Toepasselijke wettelijke voorschriften
Het hof heeft gelet op de artikelen 37a, 37b, 57, 240a, 244, 245 en 249 van het Wetboek van Strafrecht.
Deze voorschriften zijn toegepast, zoals zij golden ten tijde van het bewezenverklaarde.
Vernietigt het vonnis waarvan beroep en doet opnieuw recht:
Verklaart zoals hiervoor overwogen bewezen dat de verdachte het onder 1, 2, 3 en 4 tenlastegelegde heeft begaan.
Verklaart niet bewezen hetgeen de verdachte meer of anders is tenlastegelegd dan hierboven is bewezenverklaard en spreekt de verdachte daarvan vrij.
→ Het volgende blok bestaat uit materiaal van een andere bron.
(** * Adaptive write-sync policy of rpi-imager: [SystemMemoryManager]

    A shallow embedding of [src/systemmemorymanager.cpp], with the
    properties of its total-memory cache, of its memory-tiered sync policy
    and of its platform probes.

    - Values of the C++ integer types are integers in [Z]; where the code's
      arithmetic can leave the range of its type the result is reduced
      explicitly, see [QInt64.wrap], [UInt64.wrap], [ULong.wrap] and [UInt32.wrap].
    - [QString] values are [string]s of 8-bit characters.
    - The singleton's mutable member, the calls it makes to the platform
      probes and the lines it sends to [qDebug] are threaded through a state
      monad; the operating system is an oracle that may answer each probe
      differently. *)

From Stdlib Require Import ZArith List String Ascii Bool Lia.
From Stdlib Require Import DecimalString DecimalPos.
Import ListNotations.

Open Scope string_scope.
Open Scope Z_scope.

(** ** Machine integers *)

Module QInt64.

Definition min_value : Z := - 2 ^ 63.
Definition max_value : Z := 2 ^ 63 - 1.

Definition in_range (z : Z) : Prop := min_value <= z <= max_value.

(** Two's-complement reduction of an integer to the signed 64-bit range;
    also the conversion from an unsigned 64-bit value. *)
Definition wrap (z : Z) : Z := (z + 2 ^ 63) mod 2 ^ 64 - 2 ^ 63.

Definition add (a b : Z) : Z := wrap (a + b).
Definition mul (a b : Z) : Z := wrap (a * b).

(** C++ [/] on integers: the quotient is truncated toward zero. *)
Definition div (a b : Z) : Z := Z.quot a b.

End QInt64.

Module UInt64.

(** Reduction to the range of a 64-bit unsigned type such as [DWORDLONG]. *)
Definition wrap (z : Z) : Z := z mod 2 ^ 64.

Definition add (a b : Z) : Z := wrap (a + b).
Definition mul (a b : Z) : Z := wrap (a * b).
Definition div (a b : Z) : Z := Z.quot a b.

End UInt64.

Module ULong.

(** [unsigned long], whose width depends on the build: 64 bits on an LP64
    build, 32 bits on a 32-bit one.  [bits] is that width. *)
Definition wrap (bits z : Z) : Z := z mod 2 ^ bits.

Definition add (bits a b : Z) : Z := wrap bits (a + b).
Definition mul (bits a b : Z) : Z := wrap bits (a * b).
Definition div (a b : Z) : Z := Z.quot a b.

End ULong.

Module UInt32.

(** Reduction to the range of a [natural_t] (an [unsigned int]). *)
Definition wrap (z : Z) : Z := z mod 2 ^ 32.

Definition add (a b : Z) : Z := wrap (a + b).

End UInt32.

(** ** The parts of Qt the code relies on *)

(** [qMax(a, b)] is [(a < b) ? b : a] and [qMin(a, b)] is [(a < b) ? a : b]. *)
Definition qMax (a b : Z) : Z := if a <? b then b else a.
Definition qMin (a b : Z) : Z := if a <? b then a else b.

Module QString.

(** Decimal rendering of an integer, as [QString::arg(qlonglong)] and
    [QString::number] produce it. *)
Definition number (z : Z) : string := NilZero.string_of_int (Z.to_int z).

(** [QString(fmt).arg(z)] for a format with the single place marker [%1],
    given as the text before and after the marker. *)
Definition arg1 (before after : string) (z : Z) : string :=
  before ++ number z ++ after.

(** [s.startsWith(p)]. *)
Definition startsWith (s p : string) : bool := String.prefix p s.

(** The characters matched by [\s] in a [QRegularExpression] without
    Unicode properties: space, tab, line feed, vertical tab, form feed
    and carriage return. *)
Definition isSpace (c : ascii) : bool :=
  let n := nat_of_ascii c in
  (Nat.eqb n 32 || (Nat.leb 9 n && Nat.leb n 13))%bool.

(** [s.split(QRegularExpression("\\s+"))]: the pieces of [s] between the
    maximal runs of white space, empty pieces kept.  [inRun] says that the
    previous character was white space, [piece] is the piece being read. *)
Fixpoint splitFrom (inRun : bool) (piece : string) (s : string) : list string :=
  match s with
  | EmptyString => [piece]
  | String c rest =>
      if isSpace c then
        if inRun then splitFrom true "" rest
        else piece :: splitFrom true "" rest
      else splitFrom false (piece ++ String c "") rest
  end.

Definition splitWhitespace (s : string) : list string := splitFrom false "" s.

(** Value of a decimal digit. *)
Definition digitValue (c : ascii) : option Z :=
  let n := nat_of_ascii c in
  if (Nat.leb 48 n && Nat.leb n 57)%bool then Some (Z.of_nat n - 48) else None.

(** Value of a non-empty run of decimal digits read after [acc]. *)
Fixpoint digitsFrom (acc : Z) (s : string) : option Z :=
  match s with
  | EmptyString => Some acc
  | String c rest =>
      match digitValue c with
      | Some d => digitsFrom (10 * acc + d) rest
      | None => None
      end
  end.

Definition digits (s : string) : option Z :=
  match s with
  | EmptyString => None
  | _ => digitsFrom 0 s
  end.

Fixpoint dropSpaces (s : string) : string :=
  match s with
  | String c rest => if isSpace c then dropSpaces rest else s
  | EmptyString => EmptyString
  end.

Fixpoint dropTrailingSpaces (s : string) : string :=
  match s with
  | EmptyString => EmptyString
  | String c rest =>
      match dropTrailingSpaces rest with
      | EmptyString => if isSpace c then EmptyString else String c EmptyString
      | rest' => String c rest'
      end
  end.

(** [s.toLongLong(&ok)] in base 10: surrounding white space is ignored,
    one sign is allowed, the rest must be decimal digits and the value
    must fit a [qlonglong].  [Some v] is [ok = true] with result [v];
    [None] is [ok = false] (the C++ result is then 0). *)
Definition toLongLong (s : string) : option Z :=
  let t := dropTrailingSpaces (dropSpaces s) in
  let signed :=
    match t with
    | String "-" rest => option_map Z.opp (digits rest)
    | String "+" rest => digits rest
    | _ => digits t
    end in
  match signed with
  | Some v =>
      if ((QInt64.min_value <=? v) && (v <=? QInt64.max_value))%bool
      then Some v else None
  | None => None
  end.

(** [s.toLongLong()] without the [ok] flag. *)
Definition toLongLongOrZero (s : string) : Z :=
  match toLongLong s with
  | Some v => v
  | None => 0
  end.

End QString.

(** ** Policy constants

  The header that declares them is not part of the sources at hand, so the
  policy is stated over any choice of the five named constants. *)

Record PolicyConstants : Type := {
MIN_SYNC_INTERVAL_BYTES : Z;
MAX_SYNC_INTERVAL_BYTES : Z;
DEFAULT_SYNC_INTERVAL_MS : Z;
LOW_MEMORY_THRESHOLD_MB : Z;
HIGH_MEMORY_THRESHOLD_MB : Z
}.

(** Modelled from the spec: the values of the constants declared in
  [systemmemorymanager.h], which is missing; these are the specification's
  example constants (thresholds 4096 MB and 16384 MB, bounds 16 MiB and
  256 MiB, default time interval 5000 ms). *)
Definition exampleConstants : PolicyConstants := {|
MIN_SYNC_INTERVAL_BYTES := 16 * 1024 * 1024;
MAX_SYNC_INTERVAL_BYTES := 256 * 1024 * 1024;
DEFAULT_SYNC_INTERVAL_MS := 5000;
LOW_MEMORY_THRESHOLD_MB := 4096;
HIGH_MEMORY_THRESHOLD_MB := 16384
|}.

(** Modelled from the spec: the initial value of the member
  [_cachedTotalMemoryMB], set in the missing header; the cache is created
  absent, and [getTotalMemoryMB] tests absence as [== -1]. *)
Definition CACHE_ABSENT : Z := -1.

(** ** The sync configuration *)

Record SyncConfiguration : Type := {
syncIntervalBytes : Z;
syncIntervalMs : Z;
memoryTier : string
}.

Section Policy.

Variable K : PolicyConstants.

(** The body of [calculateSyncConfiguration] once [totalMemMB] is known:
    the three-way tier selection, the conversion to bytes and the bounds. *)
Definition syncConfigurationFor (totalMemMB : Z) : SyncConfiguration :=
  let '(syncIntervalMB, ms, tier) :=
    if totalMemMB <? LOW_MEMORY_THRESHOLD_MB K then
      (qMax 16 (QInt64.div totalMemMB 64),
       3000,
       QString.arg1 "Low memory (" "MB)" totalMemMB)
    else if totalMemMB <? HIGH_MEMORY_THRESHOLD_MB K then
      (qMax 32 (QInt64.div totalMemMB 80),
       DEFAULT_SYNC_INTERVAL_MS K,
       QString.arg1 "Medium memory (" "MB)" totalMemMB)
    else
      (qMin 256 (qMax 64 (QInt64.div totalMemMB 64)),
       7000,
       QString.arg1 "High memory (" "MB)" totalMemMB) in
  let bytes := QInt64.mul (QInt64.mul syncIntervalMB 1024) 1024 in
  {| syncIntervalBytes :=
       qMax (MIN_SYNC_INTERVAL_BYTES K) (qMin (MAX_SYNC_INTERVAL_BYTES K) bytes);
     syncIntervalMs := ms;
     memoryTier := tier |}.

End Policy.

(** ** What the platform reports

    One build of the program has one of four platform back ends, chosen by
    the preprocessor.  Each reads the operating system through a few calls;
    [None] is a call that reports failure. *)

Inductive Platform : Type :=
| Windows   (* Q_OS_WIN *)
| Darwin    (* Q_OS_DARWIN *)
| Linux     (* Q_OS_LINUX *)
| Unknown.  (* none of them *)

Record MEMORYSTATUSEX : Type := {
  ullTotalPhys : Z;   (* DWORDLONG *)
  ullAvailPhys : Z    (* DWORDLONG *)
}.

Record vm_statistics64 : Type := {
  free_count : Z;      (* natural_t *)
  inactive_count : Z   (* natural_t *)
}.

(** [struct sysinfo] as the build declares it; [unsigned_long_bits] is the
    width that [unsigned long] has in that build (64 on LP64, 32 on a 32-bit
    Linux), which is the type the code's products are computed in. *)
Record sysinfo_t : Type := {
  unsigned_long_bits : Z;
  totalram : Z;    (* unsigned long *)
  freeram : Z;     (* unsigned long *)
  bufferram : Z;   (* unsigned long *)
  mem_unit : Z     (* unsigned int *)
}.

(** The answers of the operating system at one moment.  [proc_meminfo] is
    [None] when [/proc/meminfo] cannot be opened, and otherwise the lines
    that [QTextStream::readLine] returns before the null string. *)
Record System : Type := {
  GlobalMemoryStatusEx : option MEMORYSTATUSEX;
  sysctl_hw_memsize : option Z;
  host_page_size : option Z;
  host_statistics64 : option vm_statistics64;
  sysinfo : option sysinfo_t;
  proc_meminfo : option (list string)
}.

(** The [while] loop over [/proc/meminfo] in the total-memory probe: the
    first line that starts with [MemTotal:] decides; [break] and the end of
    the stream both lead to the final [return 0]. *)
Fixpoint scanMemTotal (lines : list string) : Z :=
  match lines with
  | [] => 0
  | line :: rest =>
      if QString.startsWith line "MemTotal:" then
        let parts := QString.splitWhitespace line in
        if (2 <=? List.length parts)%nat then
          match QString.toLongLong (nth 1 parts "") with
          | Some memKB => QInt64.div memKB 1024
          | None => 0
          end
        else 0
      else scanMemTotal rest
  end.

(** Method 2 of the Linux total-memory probe. *)
Definition meminfoTotalMemoryMB (meminfo : option (list string)) : Z :=
  match meminfo with
  | Some lines => scanMemTotal lines
  | None => 0
  end.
Verklaart het onder 1, 2, 3 en 4 bewezenverklaarde strafbaar, kwalificeert dit als hiervoor vermeld en verklaart de verdachte strafbaar.
Veroordeelt de verdachte tot een gevangenisstraf voor de duur van 4 (vier) jaren.
Beveelt dat de tijd die door de verdachte vóór de tenuitvoerlegging van deze uitspraak in enige in artikel 27, eerste lid, van het Wetboek van Strafrecht bedoelde vorm van voorarrest is doorgebracht, bij de uitvoering van de opgelegde gevangenisstraf in mindering zal worden gebracht, voor zover die tijd niet reeds op een andere straf in mindering is gebracht.
Gelast dat de verdachte ter zake van het onder 1, 2 en 3 bewezenverklaarde tevens ter beschikking wordt gesteld en beveelt dat hij van overheidswege zal worden verpleegd.
Aldus gewezen door
mr H. Abbink, voorzitter,
mr B.W.M. Hendriks en mr P.L.M. van Gorkom, raadsheren,
in tegenwoordigheid van mr A.B. de Wit, griffier,
en op 24 januari 2012 ter openbare terechtzitting uitgesproken.